Heureusement, il existe un moyen de contourner ce blocage financier et d’autres, grâce à une méthode de paiement mondiale à l’abri des pressions politiques et de la censure monétaire.”
Les bitcoiners contre la régulation
Dans le contexte financier, le terme « régulation » a deux significations distinctes.
La première est la manipulation de la valeur du dollar par la banque centrale. C’est ce à quoi font référence les bitcoiners et les théoriciens complotistes de droite lorsqu’ils parlent de la Réserve fédérale qui « dévalue » la monnaie américaine en « imprimant plus d’argent ».
La seconde signification, moins souvent invoquée concerne le type de contrôle exercé par la Securities and Exchange Commission (SEC) des États-Unis, en ce qui concerne les marchés financiers.
Cette agence a été la cible de la droite, en particulier depuis qu’elle a élargi son champ d’action et son pouvoir pendant le New Deal. L’ère Lochner, dont on dit généralement qu’elle s’étend de 1897 à 1937, a marqué une période de forte restriction des pouvoirs du gouvernement fédéral en matière de réglementation des pratiques commerciales. Ce n’est pas un hasard si la naissance de l’extrémisme de droite coïncide avec la fin de l’ère des « barons ».
Bitcoin : un mélange explosif de culture numérique et de politique de droite
Lorsque les bitcoiners soutiennent le principe d’une monnaie située au-delà des États-Nations et de leur régulation, ils brouillent souvent les lignes entre ces deux formes très différentes de régulation, qui n’ont en réalité aucun lien. Après tout, la Réserve fédérale, (comme les extrémistes de droite le soulignent), ne fait pas partie du gouvernement. À l’inverse, la SEC et les autres agences en font partie. La Fed n’a pas de pouvoir exécutif direct, alors que les agences de régulation en ont généralement.

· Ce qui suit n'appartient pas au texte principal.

(** X24.  [scrape_multiple_books], when the transport raises only
    transport-level exceptions, the parser accepts every page that the
    site serves, and [urlparse] accepts every URL of the list: the call
    returns a list of dictionaries with pairwise distinct titles, each of
    them built by [scrape_goodreads_book] from a URL of the list that
    passes [is_valid_url].  One rate-limit pause is taken per valid URL,
    and none for a URL that is skipped; at most three requests and three
    random draws are made per valid URL. *)
Theorem scrape_multiple_books_accounting
    (check_bracketed_netloc check_nfkc : string → bool)
    (get : string → nat → result response)
    (parser_error : string → option exn) (soup : string → page)
    (randint : nat → Z → Z → Z) (float : string → result float64)
    (today : date) (parse_other : string → result date)
    (book_urls : list string) (w : world) :
  transport_errors_only get →
  parser_accepts get parser_error →
  Forall (λ url, ∃ v, Validate.is_valid_url check_bracketed_netloc
                        check_nfkc url = Ok v) book_urls →
  let valid := valid_urls check_bracketed_netloc check_nfkc book_urls in
  ∃ books w',
    scrape_multiple_books check_bracketed_netloc check_nfkc get parser_error soup
      randint
      float today parse_other book_urls w = (Ok books, w') ∧
    NoDup (title <$> books) ∧
    (length books ≤ length valid)%nat ∧
    pauses w' = (pauses w + length valid)%nat ∧
    (requests w ≤ requests w' ≤ requests w + 3 * length valid)%nat ∧
    (draws w ≤ draws w' ≤ draws w + 3 * length valid)%nat ∧
    (∀ b, b ∈ books →
       ∃ url w0 w1,
         url ∈ valid ∧
         scrape_goodreads_book get parser_error soup randint float today
           parse_other url w0 = (Ok (Some b), w1)).
Proof.
  intros Hget Hparser Hall valid.
  destruct (scrape_loop_returns check_bracketed_netloc check_nfkc get
              parser_error soup
              randint float today parse_other Hget Hparser book_urls [] w Hall)
    as (new & w' & Hloop & Hlen & Hp & Hreq & Hd & Hsrc).
  unfold scrape_multiple_books. rewrite Hloop. cbn [app].
  exists (Dedup.remove_duplicates new), w'. split; [done|].
  split; [apply DedupFacts.loop_titles_NoDup|].
  pose proof (DedupFacts.loop_sublist new ∅) as Hsub.
  fold (Dedup.remove_duplicates new) in Hsub.
  split; [apply sublist_length in Hsub; unfold valid; lia|].
  split; [done|]. split; [done|]. split; [done|].
  intros b Hb. apply Hsrc. by eapply elem_of_sublist.
Qed.

Lemma scrape_multiple_books_accounting_witness :
  ∃ books w',
    scrape_multiple_books (λ _, true) (λ _, true) book_site Crawler.accepts_all book_soup
              lowest
      sample_float run_day no_other_date
      [fight_club_url; "nonsense"; "https://www.goodreads.com/book/show/0";
       fight_club_url] start = (Ok books, w') ∧
    NoDup (title <$> books) ∧ pauses w' = 3%nat.
Proof.
  destruct (scrape_multiple_books_accounting (λ _, true) (λ _, true)
              book_site Crawler.accepts_all book_soup
              lowest sample_float run_day no_other_date
              [fight_club_url; "nonsense";
               "https://www.goodreads.com/book/show/0"; fight_club_url] start)
    as (books & w' & H1 & H2 & _ & H3 & _).
  - intros url k e. unfold book_site. repeat case_bool_decide; discriminate.
  - intros url k resp _. reflexivity.
  - repeat constructor; eexists; vm_compute; reflexivity.
  - exists books, w'. split; [exact H1|]. split; [exact H2|]. exact H3.
Defined.

(** X25.  [is_valid_url] is called outside any [try] block: a URL on
    which [urlparse] raises ends the whole batch with that exception, and
    the dictionaries built from the URLs before it are not returned.  The
    batch gets as far as that URL when the transport raises only
    transport-level exceptions, the parser accepts every page that the
    site serves and [urlparse] accepts the URLs before it. *)
Theorem scrape_multiple_books_aborts
    (check_bracketed_netloc check_nfkc : string → bool)
    (get : string → nat → result response)
    (parser_error : string → option exn) (soup : string → page)
    (randint : nat → Z → Z → Z) (float : string → result float64)
    (today : date) (parse_other : string → result date)
    (pre post : list string) (url : string) (e : exn) (w : world) :
  transport_errors_only get →
  parser_accepts get parser_error →
  Forall (λ url, ∃ v, Validate.is_valid_url check_bracketed_netloc
                        check_nfkc url = Ok v) pre →
  Validate.is_valid_url check_bracketed_netloc check_nfkc url = Raise e →
  ∃ w',
    scrape_multiple_books check_bracketed_netloc check_nfkc get parser_error soup
      randint
      float today parse_other (pre ++ url :: post) w = (Raise e, w') ∧
    pauses w'
    = (pauses w
       + length (valid_urls check_bracketed_netloc check_nfkc pre))%nat.
Proof.
  intros Hget Hparser Hall Hurl.
  destruct (scrape_loop_raises check_bracketed_netloc check_nfkc get
              parser_error soup
              randint float today parse_other Hget Hparser pre url post e [] w
              Hall Hurl) as (w' & Hloop & Hp).
  unfold scrape_multiple_books. rewrite Hloop. by exists w'.
Qed.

La mission de la Fed est double : maintenir le taux de chômage à un niveau relativement bas et tenter d’assurer un taux d’inflation constant et relativement faible. Il s’agit dans les deux cas d’effets régulateurs. Un taux d’inflation trop élevé ne constitue pas une infraction pénale ou même civile. Les agences de régulation, quant à elles, s’occupent de la mise en œuvre des lois fédérales.
Les bitcoiners cherchent à éviter le type de réglementation que la Réserve Fédérale impose sur les taux d’intérêt américains et la masse monétaire.
David Golumbia nous montre dans son livre comment une grande partie de la pensée économique sur laquelle repose Bitcoin émane directement d’idées situées sur la droite, voire l’extrême droite de l’échiquier politique. Bitcoin : cette force gravitationnelle qui parvient à introduire dans le débat public des idées radicales, à l’intersection entre l’anarchisme de la propriété privée et la religion technologique.